> Task requirements
Filter the listing so that only lines with the word "when" remain.
BEGIN
(** * Base64, standard alphabet, padded *)

Definition std_char (d : Z) : byte :=
  if d =? 62 then "+"%byte else if d =? 63 then "/"%byte else b64_char d.
Definition std_digit (c : byte) : option Z :=
  if b2z c =? 43 then Some 62 else if b2z c =? 47 then Some 63
  else if (b2z c =? 45) || (b2z c =? 95) then None else b64_digit c.

(** [base64.StdEncoding.EncodeToString]. *)
Fixpoint std_encode (s : bytes) : bytes :=
  match s with
  | a :: b :: c :: t =>
      let v := 65536 * b2z a + 256 * b2z b + b2z c in
      std_char (v / 262144) :: std_char (v / 4096 mod 64) :: std_char (v / 64 mod 64)
        :: std_char (v mod 64) :: std_encode t
  | [a; b] =>
      let v := 256 * b2z a + b2z b in
      [std_char (v / 1024); std_char (v / 16 mod 64); std_char (4 * (v mod 16)); "="%byte]
  | [a] => [std_char (b2z a / 4); std_char (16 * (b2z a mod 4)); "="%byte; "="%byte]
  | [] => []
  end.

Fixpoint std_groups (s : bytes) : option bytes :=
  match s with
  | [] => Some []
  | a :: b :: c :: d :: t =>
      p ← std_digit a; q ← std_digit b;
      if bool_decide (c = "="%byte)
      then if bool_decide (d = "="%byte) && bool_decide (t = []) then b64_groups [p; q] else None
      else r ← std_digit c;
           if bool_decide (d = "="%byte)
           then if bool_decide (t = []) then b64_groups [p; q; r] else None
           else w ← std_digit d; g ← b64_groups [p; q; r; w]; rest ← std_groups t; Some (g ++ rest)
  | _ => None
  end.
(** [base64.StdEncoding.DecodeString]: line breaks are skipped, the padding is
    required and nothing follows it. *)
Definition std_decode (s : bytes) : option bytes :=
  std_groups (filter (λ c, c ≠ "010"%byte ∧ c ≠ "013"%byte) s).

(** * JSON *)

Inductive json :=
| JNull
| JBool (b : bool)
| JNum (literal : bytes)
| JStr (s : bytes)
| JArr (items : list json)
| JObj (fields : list (bytes * json)).

Definition hex4 (z : Z) : bytes :=
  let d n := z2b (if n <? 10 then 48 + n else 87 + n) in
  [d (z / 4096 mod 16); d (z / 256 mod 16); d (z / 16 mod 16); d (z mod 16)].
Definition quote_byte : byte := z2b 34.
Definition escape_byte : byte := z2b 92.

(** The text of one ASCII byte inside a string literal ([encoding/json] with
    HTML escaping, as [json.Marshal] has it). *)
Definition json_escape (b : byte) : bytes :=
  let z := b2z b in
  if (z =? 34) || (z =? 92) then [escape_byte; b]
  else if z =? 8 then [escape_byte; "b"%byte]
  else if z =? 12 then [escape_byte; "f"%byte]
  else if z =? 10 then [escape_byte; "n"%byte]
  else if z =? 13 then [escape_byte; "r"%byte]
  else if z =? 9 then [escape_byte; "t"%byte]
  else if (z <? 32) || (z =? 60) || (z =? 62) || (z =? 38)
       then escape_byte :: "u"%byte :: hex4 z
  else [b].
Definition line_sep : bytes := map z2b [226; 128; 168].
Definition par_sep : bytes := map z2b [226; 128; 169].

Fixpoint json_chars (fuel : nat) (s : bytes) : bytes :=
  match fuel, s with
  | S f, a :: t =>
      if is_ascii a then json_escape a ++ json_chars f t
      else match rune_len s with
           | None => escape_byte :: "u"%byte :: hex4 65533 ++ json_chars f t
           | Some n =>
               (if bool_decide (take n s = line_sep) then escape_byte :: "u"%byte :: hex4 8232
                else if bool_decide (take n s = par_sep) then escape_byte :: "u"%byte :: hex4 8233
                else take n s) ++ json_chars f (drop n s)
           end
  | _, _ => []
  end.
Definition json_string (s : bytes) : bytes :=
  quote_byte :: json_chars (length s) s ++ [quote_byte].

(** A field of a flat object. *)
Inductive scalar := SStr (s : bytes) | SInt (z : Z).
Definition json_scalar (v : scalar) : bytes :=
  match v with SStr s => json_string s | SInt z => Itoa z end.
Definition json_field (f : bytes * scalar) : bytes := json_string f.1 ++ ":"%byte :: json_scalar f.2.
Fixpoint json_fields (fs : list (bytes * scalar)) : bytes :=
  match fs with
  | [] => []
  | [f] => json_field f
  | f :: rest => json_field f ++ ","%byte :: json_fields rest
  end.
Definition json_object (fs : list (bytes * scalar)) : bytes :=
  "{"%byte :: json_fields fs ++ ["}"%byte].

(** ** Decoding *)

Definition hex_value (b : byte) : option Z :=
  if in_range b 48 57 then Some (b2z b - 48)
  else if in_range b 97 102 then Some (b2z b - 87)
  else if in_range b 65 70 then Some (b2z b - 55)
  else None.
Definition hex4_value (s : bytes) : option Z :=
  match s with
  | [a; b; c; d] =>
      x ← hex_value a; y ← hex_value b; z ← hex_value c; w ← hex_value d;
      Some (4096 * x + 256 * y + 16 * z + w)
  | _ => None
  end.
Definition simple_escape (b : byte) : option byte :=
  let z := b2z b in
  if (z =? 34) || (z =? 92) || (z =? 47) then Some b
  else if z =? 98 then Some (z2b 8)
  else if z =? 102 then Some (z2b 12)
  else if z =? 110 then Some (z2b 10)
  else if z =? 114 then Some (z2b 13)
  else if z =? 116 then Some (z2b 9)
  else None.
Definition is_surrogate (r : Z) : bool := (55296 <=? r) && (r <? 57344).

(** The text of a string literal, and what follows its closing quote. *)
Fixpoint scan_string (fuel : nat) (s : bytes) : option (bytes * bytes) :=
  match fuel, s with
  | S f, a :: t =>
      if b2z a =? 34 then Some ([], t)
      else if b2z a <? 32 then None
      else if b2z a =? 92 then
        match t with
        | e :: t' =>
            if bool_decide (e = "u"%byte) then
              r ← hex4_value (take 4 t');
              let rest := drop 4 t' in
              let second := if bool_decide (take 2 rest = [escape_byte; "u"%byte])
                            then hex4_value (take 4 (drop 2 rest)) else None in
              if is_surrogate r then
                match second with
                | Some r2 =>
                    if (r <? 56320) && (56320 <=? r2) && (r2 <? 57344)
                    then '(v, u) ← scan_string f (drop 6 rest);
                         Some (utf8_encode (65536 + 1024 * (r - 55296) + (r2 - 56320)) ++ v, u)
                    else '(v, u) ← scan_string f rest; Some (rune_error ++ v, u)
                | None => '(v, u) ← scan_string f rest; Some (rune_error ++ v, u)
                end
              else '(v, u) ← scan_string f rest; Some (utf8_encode r ++ v, u)
            else b ← simple_escape e; '(v, u) ← scan_string f t'; Some (b :: v, u)
        | [] => None
        end
      else if is_ascii a then '(v, u) ← scan_string f t; Some (a :: v, u)
      else match rune_len s with
           | Some n => '(v, u) ← scan_string f (drop n s); Some (take n s ++ v, u)
           | None => '(v, u) ← scan_string f t; Some (rune_error ++ v, u)
           end
  | _, _ => None
  end.

Definition is_json_space (b : byte) : bool :=
  (b2z b =? 32) || (b2z b =? 9) || (b2z b =? 10) || (b2z b =? 13).
Fixpoint skip_space (s : bytes) : bytes :=
  match s with a :: t => if is_json_space a then skip_space t else s | [] => [] end.

Definition is_num_byte (b : byte) : bool :=
  is_digit b || (b2z b =? 43) || (b2z b =? 45) || (b2z b =? 46) || (b2z b =? 69) || (b2z b =? 101).
Fixpoint span (p : byte → bool) (s : bytes) : bytes * bytes :=
  match s with
  | a :: t => if p a then let '(l, r) := span p t in (a :: l, r) else ([], s)
  | [] => ([], [])
  end.

(** The number grammar: sign, integer without leading zeros, fraction,
    exponent. *)
Definition valid_exponent (s : bytes) : bool :=
  match s with
  | [] => true
  | a :: t =>
      ((b2z a =? 69) || (b2z a =? 101))
      && let ds := match t with
                   | b :: u => if (b2z b =? 43) || (b2z b =? 45) then u else t
                   | [] => [] end in
         negb (bool_decide (ds = [])) && forallb is_digit ds
  end.
Definition valid_fraction (s : bytes) : bool :=
  match s with
  | a :: t =>
      if b2z a =? 46 then
        let '(ds, r) := span is_digit t in negb (bool_decide (ds = [])) && valid_exponent r
      else valid_exponent s
  | [] => true
  end.
Definition valid_number (s : bytes) : bool :=
  let s := match s with a :: t => if b2z a =? 45 then t else s | [] => [] end in
  let '(ds, r) := span is_digit s in
  match ds with
  | [] => false
  | a :: t => ((negb (b2z a =? 48)) || bool_decide (t = [])) && valid_fraction r
  end.

Definition scan_word (w : bytes) (v : json) (s : bytes) : option (json * bytes) :=
  if HasPrefix s w then Some (v, drop (length w) s) else None.

Definition max_depth : nat := 10000.
Lemma frame_progress f : progress (let! q := ReadByte in frame_from_prefix f q).
Proof.
  apply progress_bind; [apply progress_ReadByte|]. intros q r b r' H.
  apply frame_exact in H as (c & _ & -> & _). rewrite length_app. lia.
Qed.

Lemma frame_fuelled fuel p L : (L < fuel)%nat → fuelled L (frame_from_prefix fuel p).
Proof.
  revert p L. induction fuel as [|f IH]; intros p L Hl; [lia|]. cbn [frame_from_prefix].
  destruct L as [|L'].
  { intros r Hr. destruct (rd_buf r) eqn:E; [|cbn in Hr; lia].
    unfold bind, readLineCRLF, ReadBytes. by rewrite E. }
  apply fuelled_bind_progress; [apply fuelled_ReadBytes|apply progress_ReadBytes|].
  intros line.
  assert (Hchild : fuelled L' (let! q := ReadByte in frame_from_prefix f q)).
  { apply fuelled_bind; [apply fuelled_ReadByte|apply ReadByte_keeps|]. intros q. apply IH. lia. }
  repeat case_match; try done;
    try (apply fuelled_get; intros r Hr; eapply fuelled_children with (L := length (rd_buf r));
         [apply frame_progress|by eapply fuelled_mono|lia|done]).
  apply fuelled_bind; [apply fuelled_read_bulk|intros r; unfold read_bulk|done].
  apply keeps_bind; [apply _|apply makeslice_keeps, _|intros; apply ReadFull_keeps].
Qed.

Lemma readRESPFrameFromPrefix_fuelled p L : fuelled L (readRESPFrameFromPrefix p).
Proof. apply fuelled_get. intros r Hr. apply frame_fuelled with (L := length (rd_buf r)); lia. Qed.

Lemma value_fuelled p L : fuelled L (readRESPValueForCommand p).
Proof.
  unfold readRESPValueForCommand, readLineCRLF. case_bool_decide; [|destruct (byte_in p _)].
  - apply fuelled_bind; [auto with keeps..|]. intros line. repeat case_match; try done.
    intros r Hr. unfold bind. pose proof (fuelled_read_bulk L z r Hr) as Hb.
    by destruct (read_bulk z r) as [[]?].
  - apply fuelled_bind; auto with keeps.
  - intros r Hr. pose proof (readRESPFrameFromPrefix_fuelled p L r Hr) as Hb. unfold bind.
    by destruct (readRESPFrameFromPrefix p r) as [[]?].
Qed.

Lemma items_fuelled fuel count raw items L :
  (L < fuel)%nat → fuelled L (read_items fuel count raw items).
Proof.
  revert count raw items L. induction fuel as [|f IH]; intros count raw items L Hl; [lia|].
  cbn [read_items]. destruct (count <=? 0); [done|].
  destruct L as [|L'].
  { intros r Hr. destruct (rd_buf r) eqn:E; [|cbn in Hr; lia]. unfold bind, ReadByte. by rewrite E. }
  apply fuelled_bind_progress; [auto with keeps..|]. intros p r Hr. unfold bind.
  pose proof (value_fuelled p L' r Hr) as Hv.
  destruct (readRESPValueForCommand p r) as [[[ir v]| | |] r1] eqn:E; try done.
  apply value_exact in E as (c & -> & Hc & _).
  apply (IH _ _ _ L'); [lia|]. rewrite Hc, length_app in Hr. lia.
Qed.

Section Command.
Context `{Unicode}.
Inductive label :=
| LRegister (sid : bytes) (listen_ok : bool)
| LAccept (ln : nat)
| LAcceptError (ln : nat)
| LMaxAge (ln : nat)
| LConnDone (c : nat)
| LServerExit (ln : nat)
| LEnqueueCheck (e : E)
| LEnqueueSend (i : nat)
| LWorker
| LShutdown
| LShutdownClose.

Definition close_listener (ln : nat) (o : gset nat) : gset nat := o ∖ {[ln]}.

(** [RegisterSession] from [s.mu.Lock()] on; [None] is the error "shutting
    down". *)
Definition register (sid : bytes) (listen_ok : bool) (s : state) : option state :=
  if st_closed s then None else
  let o := match st_listeners s !! sid with
           | Some old => close_listener old (st_open s)
           | None => st_open s
           end in
  let ls := delete sid (st_listeners s) in
  Some (if listen_ok then
    State (<[sid := st_next s]> ls) ({[st_next s]} ∪ o)
          (<[st_next s := Server sid Serving]> (st_servers s)) (st_active s)
          (st_closed s) (st_cap s) (st_queue s) (st_queue_closed s) (st_senders s)
          (st_written s) (st_closing s) (S (st_next s)) (st_panicked s)
  else
    State ls o (st_servers s) (st_active s) (st_closed s) (st_cap s) (st_queue s)
          (st_queue_closed s) (st_senders s) (st_written s) (st_closing s) (st_next s)
          (st_panicked s)).

(** [unregister]. *)
Definition unregister (sid : bytes) (s : state) : state :=
  match st_listeners s !! sid with
  | None => s
  | Some ln =>
      State (delete sid (st_listeners s)) (close_listener ln (st_open s)) (st_servers s)
            (st_active s) (st_closed s) (st_cap s) (st_queue s) (st_queue_closed s)
            (st_senders s) (st_written s) (st_closing s) (st_next s) (st_panicked s)
  end.

Definition with_sockets (s : state) (o : gset nat) (sv : gmap nat server) (ac : gmap nat nat) (next : nat) : state :=
  State (st_listeners s) o sv ac (st_closed s) (st_cap s) (st_queue s) (st_queue_closed s)
        (st_senders s) (st_written s) (st_closing s) next (st_panicked s).

Definition with_queue (s : state) (q sd wr : list E) (p : bool) : state :=
  State (st_listeners s) (st_open s) (st_servers s) (st_active s) (st_closed s) (st_cap s) q
        (st_queue_closed s) sd wr (st_closing s) (st_next s) p.

(** [serveSession]: accepting a connection ([trackConn]) ... *)
Definition accept (ln : nat) (s : state) : option state :=
  match st_servers s !! ln with
  | Some (Server _ Serving) =>
      if bool_decide (ln ∈ st_open s)
      then Some (with_sockets s (st_open s) (st_servers s)
                   (<[st_next s := ln]> (st_active s)) (S (st_next s)))
      else None
  | _ => None
  end.

(** ... failing to, which ends the loop ... *)
Definition accept_error (ln : nat) (s : state) : option state :=
  match st_servers s !! ln with
  | Some (Server sid Serving) =>
      Some (with_sockets s (st_open s) (<[ln := Server sid Draining]> (st_servers s))
              (st_active s) (st_next s))
  | _ => None
  end.

(** ... and its deferred calls once its connections are done: [ln.Close()],
    then [s.unregister(reg.SessionID)]. *)
Definition server_exit (ln : nat) (s : state) : option state :=
  match st_servers s !! ln with
  | Some (Server sid Draining) =>
      if forallb (λ p, negb (snd p =? ln)%nat) (map_to_list (st_active s))
      then Some (unregister sid
             (with_sockets s (close_listener ln (st_open s)) (delete ln (st_servers s))
                (st_active s) (st_next s)))
      else None
  | _ => None
  end.

(** [enqueueQueryLog]: the check of [s.closed] under the mutex ... *)
Definition enqueue_check (e : E) (s : state) : option state :=
  Some (if st_closed s then s
        else with_queue s (st_queue s) (st_senders s ++ [e]) (st_written s) (st_panicked s)).

(** ... and the non-blocking send after it, by any of the goroutines that
    passed the check: it panics on a closed channel and drops the event when
    the channel is full. *)
Definition enqueue_send (i : nat) (s : state) : option state :=
  match st_senders s !! i with
  | None => None
  | Some e =>
      let sd := delete i (st_senders s) in
      Some (if st_queue_closed s then with_queue s (st_queue s) sd (st_written s) true
            else if (length (st_queue s) <? st_cap s)%nat
            then with_queue s (st_queue s ++ [e]) sd (st_written s) (st_panicked s)
            else with_queue s (st_queue s) sd (st_written s) (st_panicked s))
  end.

(** [queryLogWorker]: one receive. *)
Definition worker (s : state) : option state :=
  match st_queue s with
  | [] => None
  | e :: q => Some (with_queue s q (st_senders s) (st_written s ++ [e]) (st_panicked s))
  end.

(** [Shutdown] up to [s.mu.Unlock()]. *)
Definition shutdown (s : state) : option state :=
  Some (if st_closed s then s else
    State ∅ (st_open s) (st_servers s) (st_active s) true (st_cap s) (st_queue s) true
          (st_senders s) (st_written s) (map snd (map_to_list (st_listeners s)))
          (st_next s) (st_panicked s)).

Definition shutdown_close (s : state) : option state :=
  match st_closing s with
  | [] => None
  | ln :: rest =>
      Some (State (st_listeners s) (close_listener ln (st_open s)) (st_servers s) (st_active s)
              (st_closed s) (st_cap s) (st_queue s) (st_queue_closed s) (st_senders s)
              (st_written s) rest (st_next s) (st_panicked s))
  end.

(** One step; [None] when the label is not enabled. *)
Definition step (l : label) (s : state) : option state :=
  if st_panicked s then None else
  match l with
  | LRegister sid ok => register sid ok s
  | LAccept ln => accept ln s
  | LAcceptError ln => accept_error ln s
  | LMaxAge ln => Some (with_sockets s (close_listener ln (st_open s)) (st_servers s)
                          (st_active s) (st_next s))
  | LConnDone c => Some (with_sockets s (st_open s) (st_servers s) (delete c (st_active s)) (st_next s))
  | LServerExit ln => server_exit ln s
  | LEnqueueCheck e => enqueue_check e s
  | LEnqueueSend i => enqueue_send i s
  | LWorker => worker s
  | LShutdown => shutdown s
  | LShutdownClose => shutdown_close s
  end.

Fixpoint run (ls : list label) (s : state) : option state :=
  match ls with
  | [] => Some s
  | l :: ls' => s' ← step l s; run ls' s'
  end.

Definition reachable (cap : nat) (ls : list label) (s : state) : Prop := run ls (init cap) = Some s.

(** The events whose [enqueueQueryLog] was called, in order. *)
Definition enqueued (ls : list label) : list E :=
  omap (λ l, match l with LEnqueueCheck e => Some e | _ => None end) ls.
End Model.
END
> Your response
    passed the check: it panics on a closed channel and drops the event when
(** One step; [None] when the label is not enabled. *)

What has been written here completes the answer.